Men's basketball | Football | |||
Institution | Grad. Success Rate | Federal Rate | Grad. Success Rate | Federal Rate |
Duke U. | 50% | 40% | 87% | 81% |
U. of Connecticut | 50 | 33 | 71 | 51 |
Villanova U. | 100 | 69 | 93 | 84 |
U. of Louisville | 38 | 22 | 47 | 42 |
U. of Memphis | 25 | 13 | 61 | 48 |
U. of Florida | 100 | 64 | 80 | 42 |
U. of Texas Austin | 25 | 10 | 40 | 31 |
U. of Illinois Urbana-Champaign | 100 | 60 | 73 | 58 |
U. of Oklahoma | 33 | 25 | 51 | 38 |
U. of Washington | 90 | 67 | 75 | 64 |
Gonzaga U. | 55 | 38 | -- | -- |
Michigan State U. | 73 | 64 | 41 | 39 |
Boston College | 60 | 31 | 89 | 83 |
U. of California Los Angeles | 38 | 31 | 63 | 57 |
George Washington U. | 55 | 50 | -- | -- |
Wake Forest U. | 100 | 60 | 96 | 87 |
U. of Maryland College Park | 30 | 25 | 63 | 62 |
Indiana U. Bloomington | 91 | 70 | 77 | 66 |
North Carolina State U. | 78 | 54 | 50 | 39 |
U. of North Carolina Chapel Hill | 82 | 75 | 64 | 57 |
U. of Nevada Reno | 14 | 20 | 56 | 41 |
U. of Kentucky | 33 | 21 | 57 | 40 |
U. of Iowa | 39 | 33 | 58 | 53 |
U. of Wisconsin Madison | 58 | 60 | 67 | 50 |
Ohio State U. | 45 | 25 | 54 | 49 |
What would cause a team's rate to drop? It depends on the circumstances, but Walter Harrison, president of the University of Hartford and chairman of the NCAA's Division I Committee on Academic Performance, which helped draft the new standards, said that if he presided over an institution where the Graduation Success Rate was lower than the federal rate, one of the conclusions it would suggest to him is "that students are transferring in and not graduating."
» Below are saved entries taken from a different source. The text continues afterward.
Definition kindIcon (k : SocTimelineKind) : jstring * jstring :=
  match k with
  | KindIncident => ("ShieldAlert", "w-4 h-4 text-amber-400")
  | KindBan => ("Ban", "w-4 h-4 text-red-400")
  | KindLineage => ("GitBranch", "w-4 h-4 text-violet-400")
  | KindWaf => ("Bell", "w-4 h-4 text-orange-400")
  | KindAck => ("CheckCircle2", "w-4 h-4 text-emerald-400")
  end.
Definition kindRailClass (k : SocTimelineKind) : jstring :=
  match k with
  | KindIncident => "from-amber-400/80 via-amber-500/30 to-transparent"
  | KindBan => "from-red-400/80 via-red-500/30 to-transparent"
  | KindLineage => "from-violet-400/80 via-violet-500/30 to-transparent"
  | KindWaf => "from-orange-400/80 via-orange-500/30 to-transparent"
  | KindAck => "from-emerald-400/80 via-emerald-500/30 to-transparent"
  end.
Definition kindDotClass (k : SocTimelineKind) : jstring :=
  match k with
  | KindIncident => "bg-amber-400 border-amber-300/60 shadow-[0_0_8px_rgba(251,191,36,0.45)]"
  | KindBan => "bg-red-500 border-red-300/60 shadow-[0_0_8px_rgba(239,68,68,0.45)]"
  | KindLineage => "bg-violet-400 border-violet-300/60 shadow-[0_0_8px_rgba(167,139,250,0.45)]"
  | KindWaf => "bg-orange-400 border-orange-300/60 shadow-[0_0_8px_rgba(251,146,60,0.45)]"
  | KindAck => "bg-emerald-400 border-emerald-300/60 shadow-[0_0_8px_rgba(52,211,153,0.45)]"
  end.
Definition chip_base (active : bool) : jstring :=
  if active then "border-white/25 bg-white/10 text-white"
  else "border-white/10 bg-white/[0.03] text-white/55 hover:text-white/80 hover:border-white/20".
Definition chip_accent (k : SocTimelineKind) : jstring :=
  match k with
  | KindIncident => "border-amber-400/40 text-amber-200" | KindWaf => "border-orange-400/40 text-orange-200"
  | KindBan => "border-red-400/40 text-red-200" | KindAck => "border-emerald-400/40 text-emerald-200"
  | KindLineage => "border-violet-400/40 text-violet-200"
  end.
Definition kindChipClass (k : SocTimelineKind) (active : bool) : jstring :=
  "text-xs px-3 py-1.5 rounded-full border transition-colors " ++ chip_base active ++ " " ++ (if active then chip_accent k else []).
Definition kindLabels (l : Lang) (k : SocTimelineKind) : jstring :=
  match k with
  | KindIncident => text l "socKindIncident" | KindBan => text l "socKindBan" | KindLineage => text l "socKindLineage"
  | KindWaf => text l "socKindWaf" | KindAck => text l "socKindAck"
  end.

(** The icon, the dot and the rail of a kind have one hue, and the hues differ. *)
Lemma kind_hues k :
  includes (kind_hue k) (kindIcon k).2 = true ∧ includes (kind_hue k) (kindRailClass k) = true ∧
  includes (kind_hue k) (kindDotClass k) = true ∧ includes (kind_hue k) (kindChipClass k true) = true ∧
  includes (kind_hue k) (kindChipClass k false) = false ∧ ∀ k', kind_hue k = kind_hue k' → k = k'.
Proof. split_and!; [by destruct k..|]. intros k'. by destruct k, k'. Qed.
"Under the federal rate, transfer students are treated as if they never existed," Harrison said. "Now they exist, and you're held accountable for how well they're moving toward graduating."
Of the teams in the above table, only the men's basketball team at the University of Nevada at Reno had a lower Graduation Success Rate than its federal rate. A request for comment from the university's athletics department went unanswered.
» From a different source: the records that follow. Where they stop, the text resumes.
(** C10. A header line with nothing after its marker ("# [Bug]:",
    "**Status:**" or "**Tags:**" once trimmed) matches none of the three
    patterns, and the loop passes over it as if it were not there, so the
    field keeps the value it had; no field ever becomes the empty string. *)
Theorem bare_header_keeps_field (line : str) :
  bare_title line \/ bare_status line \/ bare_tags line ->
  (field_of _TITLE_RE line = None /\ field_of _STATUS_RE line = None
   /\ field_of _TAGS_RE line = None)
  /\ (forall h lines, scan_lines h (line :: lines) = scan_lines h lines)
  /\ (forall text, h_title (parse_header text) <> []
                   /\ h_status (parse_header text) <> []
                   /\ h_tags (parse_header text) <> []).
Proof.
  intros H. destruct (bare_no_match line H) as (Ht & Hs & Hg).
  split_and!.
  - unfold field_of. by rewrite Ht.
  - unfold field_of. by rewrite Hs.
  - unfold field_of. by rewrite Hg.
  - intros h lines. by apply no_match_skipped.
  - intros text. rewrite parse_header_first_found. simpl.
    split_and!; apply first_found_nonempty; auto; done.
Qed.

Lemma bare_header_keeps_field_witness :
  (field_of _TITLE_RE (lit "  **STATUS:**  ") = None
   /\ field_of _STATUS_RE (lit "  **STATUS:**  ") = None
   /\ field_of _TAGS_RE (lit "  **STATUS:**  ") = None)
  /\ (forall h lines,
        scan_lines h (lit "  **STATUS:**  " :: lines) = scan_lines h lines)
  /\ (forall text, h_title (parse_header text) <> []
                   /\ h_status (parse_header text) <> []
                   /\ h_tags (parse_header text) <> []).
Proof.
  apply (bare_header_keeps_field (lit "  **STATUS:**  ")).
  right. left. vm_compute. reflexivity.
Defined.

(** C2. For every file name that contains a segment "_bug<digits>_" in
    any case, the extracted bug number is the decimal value (leading zeros
    count for nothing) of the digits of the first such segment. *)
Theorem bug_number_of_first_segment (name pre s ds : str) :
  name = pre ++ s ->
  bug_segment s ds ->
  (forall i ds', i < length pre -> ~ bug_segment (drop i name) ds') ->
  re_search _BUG_NUMBER_RE name = Some ds
  /\ int ds = decimal_value ds
  /\ forall parent text, exists issue,
       parse_issue (mkPath parent name (Text text)) = (Some issue, [])
       /\ bug_number issue = decimal_value ds.
Proof.
  intros -> Hs Hfirst.
  assert (Hsearch : re_search _BUG_NUMBER_RE (pre ++ s) = Some ds).
  { apply re_search_first; [by apply bug_match_segment|].
    intros i Hi.
    destruct (re_match _BUG_NUMBER_RE (drop i (pre ++ s))) as [g|] eqn:E; [|done].
    apply bug_match_inv in E. by destruct (Hfirst i g). }
  split_and!; [done|apply int_decimal_value|].
  intros parent text. eexists. split.
  - by apply parse_issue_Text.
  - apply int_decimal_value.
Qed.

Lemma bug_number_of_first_segment_witness :
  re_search _BUG_NUMBER_RE (lit "x_bug12x_Bug007_foo.md") = Some (lit "007")
  /\ int (lit "007") = decimal_value (lit "007")
  /\ forall parent text, exists issue,
       parse_issue (mkPath parent (lit "x_bug12x_Bug007_foo.md") (Text text))
       = (Some issue, [])
       /\ bug_number issue = decimal_value (lit "007").
Proof.
  apply (bug_number_of_first_segment
           (lit "x_bug12x_Bug007_foo.md") (lit "x_bug12x") (lit "_Bug007_foo.md")
           (lit "007")).
  - reflexivity.
  - exists (lit "_Bug"), (lit "foo.md").
    split_and!; [reflexivity|reflexivity|discriminate|].
    repeat constructor.
  - intros i ds' Hi Hseg. apply bug_match_segment in Hseg.
    do 8 (destruct i as [|i]; [vm_compute in Hseg; discriminate|]).
    vm_compute in Hi. lia.
Defined.

(** C1, as stated, fails: a file whose name contains the segment but whose
    contents cannot be read is not in the corpus. *)
Lemma corpus_membership_counterexample :
  unreadable_issue ∈ [unreadable_issue]
  /\ has_bug_segment (name unreadable_issue)
  /\ name unreadable_issue ∉ map filename (corpus [unreadable_issue]).
Proof.
  split_and!.
  - by left.
  - apply bug_search_iff. vm_compute. eauto.
  - vm_compute. apply not_elem_of_nil.
Qed.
Other men's basketball teams that showed declines on the new rate included those at California State University at Fresno (29 percent on the GSR, 33 percent federal), the University of Idaho (35 vs. 43), and East Carolina University (57 vs. 75 percent).
Teams that did not fare well on the new Graduation Success Rate minimized their value because of the outdated nature of the data. The men's athletics director at the University of Texas at Austin, DeLoss Dodds, said that the statistics in Monday's report were "from classes that entered during the years 1995-98," and that today's Longhorns "were attending middle school at that time." He added: "These rates do not reflect the work of our current student-athletes and coaching staffs."
Critics of big-time college sports said they believed it was not a coincidence that teams with declining rates were anomalies amid the overall increases within the NCAA -- and that far fewer colleges would have to explain away poor graduation rates in the future than was true in the past.
"That was the point of the NCAA calculating them their own way," said Murray Sperber, a former English professor at Indiana University who has written widely about academic and financial problems. "For the NCAA, the whole thing has always been an exercise in PR, not in education. The point of the federal rates is to indicate to an applicant and his or her parent(s) the chances of the applicant graduating from the school that the applicant originally enters -- and given six years to graduate. It is an important piece of knowledge for an applicant and his or her parents to consider when applying to a school."
Sperber added: "The NCAA has substituted a rate that is friendly to it -- especially its athletic departments and coaches -- and not as useful for the applicant as the federal rate."